Extracted records Start Marker

(** C15: under every schedule of replies and timer expiries, both [poll_if]
    overloads behave as the polling machine: a satisfying value, a final error,
    a timer error or error 3 after the last attempt is delivered, exactly once;
    every wait lasts [interval]; at most [max_attempts] attempts are run (none
    when it is not positive); the attempt function is still there whenever a
    wait ends, and nothing is called after it has been emptied. *)
Theorem poll_if_refines es w :
  (steps es (launch (T := T) (poll_if max_attempts interval sat roe (io_op o))) = Some w \/
   steps es (launch (T := T) (poll_if_ex max_attempts interval sat roe (io_op o))) = Some w) ->
  exists p : phase T,
    phases (poll_next max_attempts satisfied retry_on_error) es poll_start = Some p /\
    shows o (fun _ => interval) p w /\
    (Z.of_nat (attempts p) <= Z.max 0 max_attempts)%Z.
Proof using Hmax.
  intros [Hs|Hs].
  - apply (poll_loop_correct (poll_cleanup 2 1)); [|exact Hs].
    intros w0 a Hh Hp. eexists true, [_]. split; cycle 1.
    + destruct w0; simpl in *; subst. reflexivity.
    + apply Forall_singleton. intros w1 a1 f h Hw1. destruct w1; simpl in *; subst.
      exists (f && negb h), false. by destruct f, h.
  - apply (poll_loop_correct (release_keep_alive 2)); [|exact Hs].
    intros w0 a Hh Hp. exists false, []. split; [done|].
    destruct w0; simpl in *; subst. reflexivity.
Qed.
End poll_correct.

(** Two values, none satisfying: error 3 after the second wait. *)
Definition poll_demo : list (event (Result Z Error)) :=
  [EvOp 0 (Ok 1%Z); EvTimer 0 None; EvOp 1 (Ok 2%Z); EvTimer 1 None].
Definition poll_demo_world : world nat (Result Z Error) (Result Z Error) :=
  default world0 (steps poll_demo
    (launch (poll_if 2 50 (fun v => mret (bool_decide (v = 9%Z))) (fun e => mret true) (io_op 7)))).

Lemma poll_if_refines_witness :
  exists p,
    phases (poll_next 2 (fun v => bool_decide (v = 9%Z)) (fun _ => true)) poll_demo
      (poll_start 2) = Some p /\
    shows 7 (fun _ => 50%Z) p poll_demo_world /\
    poll_demo_world.(trace) = [Err attempts_exhausted].
Proof.
  destruct (poll_if_refines (T := Z) 2 50 (fun v => bool_decide (v = 9%Z)) (fun _ => true) 7
    ltac:(vm_compute; split; discriminate) poll_demo poll_demo_world) as (p & Hp & Hsh & _).
  { left. vm_compute. reflexivity. }
  exists p. split; [exact Hp|]. split; [exact Hsh|]. vm_compute; reflexivity.
Defined.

Extracted records End Marker

● Exercise
Return the entries exactly through the "shows o (fun _ => interval) p w /\" line.

● Answer to this exercise
(** C15: under every schedule of replies and timer expiries, both [poll_if]
    overloads behave as the polling machine: a satisfying value, a final error,
    a timer error or error 3 after the last attempt is delivered, exactly once;
    every wait lasts [interval]; at most [max_attempts] attempts are run (none
    when it is not positive); the attempt function is still there whenever a
    wait ends, and nothing is called after it has been emptied. *)
Theorem poll_if_refines es w :
  (steps es (launch (T := T) (poll_if max_attempts interval sat roe (io_op o))) = Some w \/
   steps es (launch (T := T) (poll_if_ex max_attempts interval sat roe (io_op o))) = Some w) ->
  exists p : phase T,
    phases (poll_next max_attempts satisfied retry_on_error) es poll_start = Some p /\
    shows o (fun _ => interval) p w /\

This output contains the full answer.